Charles W. Ray is a retired United States Coast Guard admiral who served as the vice commandant of the Coast Guard from May 24, 2018 to June 18, 2021. He previously served as the Coast Guard's deputy commandant for operations.

Early life and education
Ray is from Newport, Arkansas, and is a 1981 graduate of the United States Coast Guard Academy. After an assignment as a deck watch officer aboard USCGC Acushnet (WMEC-167), he was selected for Naval Flight Training and earned his wings in 1984.

Coast Guard career
Ray has served at six Coast Guard Air Stations from Alaska to the Caribbean. He was designated an Aeronautical Engineer in 1988 and has served as Engineering Officer at three stations and at the Aviation Logistics Center as the Program Manager for the development of the Coast Guard's Aviation Logistics Management System. He commanded Coast Guard Air Station Borinquen, Puerto Rico from 2002 through 2005. During the course of his career he accumulated over 5,000 hours of helicopter flight time.

Ray's staff assignments include a tour as Chief of the Office of Performance Management at Coast Guard Headquarters followed by a tour as the Chief of Staff of the Fourteenth Coast Guard District. Ray earned a Master of Science degree in Industrial Administration from Purdue University and a Master of Science degree in National Resource Strategy from the Industrial College of the Armed Forces in Washington, D.C.

On October 5, 2020, Ray tested positive for COVID-19. Other military leaders were quarantined as a result.

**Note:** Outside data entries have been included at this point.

(* ===== verification/Prelude.v ===== *)
(** * Verification of setad-jang

    The repository is a Django backend: a charity platform where donors buy
    shares of campaigns ("madadkar"), with a payment ledger, refunds, receipts,
    an audit trail, notifications, accounts with one-time codes, a learning
    platform with quizzes and certificates, a support desk with service levels,
    rewards for information about wanted persons ("r4j"), a wall where needs are
    posted ("kindness wall"), and several further applications.  This library models the services that carry its rules and
    proves that they keep them.

    ** How the program is modelled

    A Django model class is a record, its table a finite map from primary keys
    to rows with the next key ([Orm.v]: [Table], the classes [Model] and
    [ModelLaws]); a query set is a filtered map, [save] an update of the listed
    columns, and the constraints of the table a boolean test that every stored
    row has to pass.  A service is a computation [comp R S E A] of this file: it
    reads an environment [R] (time, settings, and as functions the code outside
    the repository), threads the database [S], and returns or raises; [atomic]
    is [transaction.atomic], which undoes the block when an exception leaves
    it, and a raise outside keeps what was written before.  A row locked by
    [select_for_update] is held to the end of the atomic block, so an atomic
    block is one step; a service that is not atomic is cut where the code
    leaves the database, and the system of its component interleaves the parts.
    An instance handed to a service is the row as it was when it was read, which
    may be older than the stored row.

    ** Files

    - [Prelude.v]: computations, their inversion ([comp_inv], [comp_run]) and
      the frames [moves] and [throws]; record update; sums over tables.
    - [Python.v], [JsonText.v], [Regex.v]: strings, JSON values and their text,
      numerals, dates, regular expressions of the standard library.
    - [Orm.v]: tables, managers and query sets ([src/apps/core/managers.py],
      [src/apps/core/models.py]).
    - [Choices.v], [Models.v], [NotificationModels.v]: the enumerations, the
      data and the constraints of [src/apps/madadkar/], [notifications/] and
      [activity/].
    - [World.v], [Sample.v]: the environment, the exceptions and the database
      of the madadkar services; a concrete one for witnesses.
    - [Counters.v]: [_sync_campaign_counters] and completion of a campaign.
    - [Invariant.v]: what the tables of money and shares satisfy ([core_ok]) and
      how rows may change ([core_le]).
    - [Campaigns.v], [Payments.v], [Refunds.v], [Disbursements.v], [Ledger.v],
      [Receipts.v], [Risk.v], [Reconciliation.v], [Control.v]: the services of
      [src/apps/madadkar/services.py] with [reconciliation.py] and [tasks.py].
    - [Providers.v]: the gateways of [src/apps/madadkar/payment_providers/],
      with the contract of the abstract class as the class [LawfulProvider].
    - [Notifications.v]: the notification engine and the activity timeline.
    - [AuditTrail.v]: the hash chain of [src/apps/audit_logs/].
    - [Otp.v]: one-time codes and guards of [src/apps/authentication/].
    - [Normalizers.v], [PasswordPolicy.v]: [normalizers.py] and
      [password_policy.py] of [src/apps/authentication/].
    - [ClientIp.v]: [src/apps/core/client_ip.py].
    - [AccountModels.v], [AccountSample.v]: the data of the accounts
      ([models.py], [choices.py] of [src/apps/authentication/]), the database
      [AuthDB], the exceptions; a concrete site.
    - [Sessions.v], [Accounts.v]: [src/apps/authentication/services.py] with
      [managers.py], [selectors.py], [backends.py], [tasks.py] and the refresh of
      [serializers.py]: tokens, sessions and their cache, risk signals; users and
      their identifiers, signing up and in, passwords, profiles.
    - [SessionSafety.v], [AccountSafety.v], [AccountIdentifiers.v]: the theorems
      about them.
    - [Apps.v]: an application beside the site, with tables of its own around
      the site's ([App]); look-ups that create, ordered query sets, free slugs.
    - [Decimal.v]: Python's decimal arithmetic, as the marks and percentages use it.
    - [LmsModels.v], [LmsSample.v]: the data of the learning platform
      ([src/apps/lms/models.py], [choices.py]), a database [LmsDB] that holds that
      of the site, and a concrete class for witnesses.
    - [Learning.v], [Quiz.v]: [src/apps/lms/services.py]: courses, lessons,
      enrollments and progress; quizzes, attempts, marks and certificates.
    - [R4JModels.v]: the data of [src/apps/r4j/] ([models.py], [choices.py]), its
      database [R4JDB], environment and exceptions.
    - [R4JFields.v]: [field_applicators.py], [validators.py] and the dates of
      Python; [R4JCriminals.v], [R4JReports.v], [R4JBounties.v]: [services.py]
      with what the public and a reviewer read ([selectors.py], [managers.py],
      the public serializers): profiles, evidence and its custody, visibility;
      reports and their review; bounties.
    - [R4JSystem.v], [R4JSample.v]: these services as a transition system, with
      the calculus [runs] for what a service does to the tables; a story of
      requests.
    - [R4JApplicators.v], [R4JCounters.v], [R4JEvidence.v], [R4JPublic.v],
      [R4JReview.v], [R4JWorkflow.v]: the theorems about them.
    - [Text.v]: strings as UTF-8 with operations on code points, and binary64
      numbers, for the support desk and the kindness wall.
    - [Places.v]: the official provinces and cities of [src/apps/core/geo/].
    - [KindnessModels.v]: the data of [src/apps/kindness_wall/] ([models.py],
      [choices.py]), its database [KindDB], environment and exceptions;
      [KindnessContacts.v]: [validators.py] and the channels of a listing;
      [KindnessWall.v]: [services.py], the [save] methods, the input
      [serializers.py] with the views of [views_admin.py] that create and edit,
      offers and the task of [tasks.py]; [KindnessImages.v]: pictures and covers;
      [KindnessViews.v]: the count of views, with the clean-up of its marks.
    - [KindnessBeacons.v]: [register_listing_view] cut into its statements, in
      several processes that share the database; [KindnessSystem.v]: all requests
      to the wall as a transition system; [KindnessSample.v]: a concrete wall.
    - [SupportModels.v], [SupportSample.v]: its data ([models.py], [choices.py]
      of [src/apps/support_desk/]), the database [SupportDB], a concrete desk.
    - [ServiceLevel.v], [SupportTaxonomy.v], [SupportTriage.v],
      [SupportTickets.v]: [src/apps/support_desk/services.py] and [tasks.py]:
      calendars, policies and deadlines; the departments, the tree of categories
      and what else is configured; words, duplicates, tags and recommendations;
      the tickets, their conversation, workflow, assignment and escalation.
    - [SupportCounters.v], [SupportBreaches.v], [SupportWorkflow.v],
      [SupportRouting.v]: the theorems about tickets: the counters, the periodic
      task, the workflow against an abstract machine, the recommendation.
    - [Records.v], [System.v]: all madadkar services as one transition system.

    ** What is proved

    - The madadkar system ([System.v]): [call] is any service with any
      arguments, [step] a call of a service that is handed what it trusts
      without reading the row again ([service P m]: publishing, closing, expiry,
      the storing of a payment and the like get the instance as it is stored).
      Over every sequence of steps, so of service calls and transactions of
      several users, the online shares of a campaign stay within its total, and
      together with the offline ones within the largest total it has had; its
      denormalised counters are what its rows say, a payment and its
      participation agree, refunds stay within their payment, and rows only
      move forward in their life cycles.  Examples show the calls that are no
      steps and what each of them breaks.  The ledger, the evidence of receipts
      and the check constraints of the campaigns are kept along every call
      ([Records.v]).  The invariant [core_ok] bounds what is taken of a campaign
      by a [Bound], the total itself being open to edits.
    - Single services: what [verify_payment], [initiate_participation], refunds,
      adjustments, disbursements and receipts do on each branch, errors
      included, and the round trip of a receipt through its public check.
    - The audit trail: any interleaving of writers yields one chain that
      verifies; a verified head commits to the history; and where it fails.
    - One-time codes: a code is spent once and guesses are bounded under any
      interleaving; a code that was sent verifies; a failed delivery leaves no
      trace; the cooldown refuses a second code.
    - Identifiers have one canonical form; the password policy accepts exactly
      the passwords of its specification.
    - Accounts: an email or a phone number belongs to one account in every state
      the services reach; a session that was revoked is locked out within a
      minute, whatever the requests in flight do to the cache; a new password
      ends every session of the owner of the identifier; wrong codes of the atomic
      services are not counted, which is a finding;
      behind trusted proxies a client cannot forge its address.
    - The learning platform: progress never goes back, percentages stay within
      bounds, a finished course completes, lessons are taken in order, enrolling
      is idempotent; starts of a quiz that run at once never exceed the attempts
      allowed, marks are the share of the weights earned, passing brings the
      certificate, and the state shown to the client mirrors what a start does.
    - The support desk: a deadline is the instant before which exactly the
      promised minutes of business time pass, but for what each day is cut to whole
      minutes; a category never comes to lie
      below itself; the counters of a ticket are what its timeline holds along
      every run of its services, on whatever old copies of the ticket they work,
      but for the edit of a draft, which saves the whole object and gets the row
      as it is stored ([careful_step] beside [desk_step]); the services of the
      workflow move a ticket as an abstract machine does, which agrees with the
      rules of [docs/SUPPORT_DESK_BLUEPRINT.md] but for the cases that [departs]
      lists; the time the desk waits for its client is not charged; the periodic
      task leaves no overdue ticket without its flags; the least loaded
      administrator is recommended.
    - Rewards for justice: every stored file of evidence has an entry with its
      hash in the chain of custody, which only grows but for the removal of an
      official document; a review settles a report, its verdict, the profile and
      every suggestion; what the public sees of a profile is a function of the
      public part of the database (noninterference); the figures of a profile
      are those of its bounties, on whatever old objects the services work;
      with objects that are up to date reports and bounties keep to their
      workflows; an applied value reads back as itself, for dates over the whole
      calendar.

    - The kindness wall: a viewer counts once in a window however the statements
      of several processes interleave and whatever their caches hold, as long as
      the table of marks can be reached and no request outlives the windows whose
      marks are kept; a listing never has two covers, and one with pictures has one as
      long as no cover is switched off by hand and pictures are saved and deleted
      as they are stored ([careful_request] beside [any_request]); enough runs of the
      task leave nothing published whose time is over; a number is stored in one
      form and dialled in one, whatever its notation.

    ** Bounds and fuel

    Integers are unbounded as in Python; the range of a column is part of its
    table's constraint, so an overflow is a refused row.  Recursion is
    structural; the loops that retry are bounded by the code itself (eight
    attempts of an audit insert, 9,999 candidates for the slug of a campaign),
    but for the slugs of the learning platform, whose loop gets as fuel one more
    than the number of rows: [unique_slug_found] proves that enough.  The task on
    expired tokens runs the batches it is given.  The slugs of a profile and of the wall
    have the same fuel ([criminal_slug_is_found], [wall_slug_is_found]).  A run of
    the wall's task takes a thousand listings, as the code does.  The walk
    over the days of a calendar ends with the last day a date can be
    ([ServiceLevel.max_day]), where Python raises as well; a policy without any
    opening is that case.  The paths below a category
    are refreshed through as many levels as the depth column counts, which the
    recursion never exhausts ([SupportTaxonomy.moving_ends]).  Times are microseconds.  Strings are
    sequences of characters up to code point 255, but for passwords, which are
    lists of code points, and for the support desk and the wall, whose strings are
    UTF-8, with places and contacts as lists of code points.

    ** Parameters

    SHA-256, HMAC, UUIDs, shuffling and other random generators, the PDF of a
    certificate, the storage of files, HTTP, mail and SMS, Django's slugs and address normalisation,
    the Unicode database, the zones of the time-zone database, the collation of
    the database, [repr] of floats, the hash of passwords, the operations of the
    JWT library on its tokens and tables ([TokenOps]): functions of the environment or of a
    section.  A theorem that relies on one of them says
    so in a hypothesis or names the collision it would take.

    ** Not modelled

    Views, serializers (but for the refresh of a token), permissions, throttles,
    admin pages, spreadsheets and files, the Celery machinery, caches of HTTP
    responses, signed links to media and the processing of videos: they pass
    what they receive to the modelled services or are input and output.  The
    discussions under a lesson, the statistics and suggested answers of the
    support desk, the lists and filters of the r4j administration and the cache
    of its public pages, the pages, figures, exports and the administration of the
    kindness wall, the cache-invalidation outbox, the dashboards and the synchronisation of tabyin are left out: they write no
    table of the modelled parts but the users and the audit trail.
    The cache of sessions is not undone with a transaction; its time stamps are
    microseconds where the code has floats of seconds.  [create_superuser] is
    modelled and stands outside the theorem about identifiers, as it is run from
    a console and normalises an email differently. *)

From stdpp Require Export base gmap strings list fin_maps pretty.
From Stdlib Require Export ZArith Lia.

Ray held the title of Ancient Albatross from April 6, 2015 to April 22, 2021. This made him the longest serving Coast Guard Aviator and the 25th Coast Guard aviator to hold the title. He relinquished the title to Rear Admiral Melvin Bouboulis on April 22, 2021.

Flag assignments

On May 24, 2018, Ray assumed the duties of the vice commandant, the second-in-command of the United States Coast Guard.
Ray previously served the Coast Guard Deputy Commandant for Operations from August 2016 to May 2018. In this capacity, he was responsible for the development of operational strategy, policy, guidance, and resources that address national priorities. This oversight of Coast Guard missions, programs, and services includes: intelligence; international affairs; cyber; the maritime transportation system; commercial regulations and inspections; search and rescue; maritime security; law enforcement; defense operations; environmental response; contingency planning; and the operational capabilities of cutter, boat, aviation, shore, and deployable specialized forces.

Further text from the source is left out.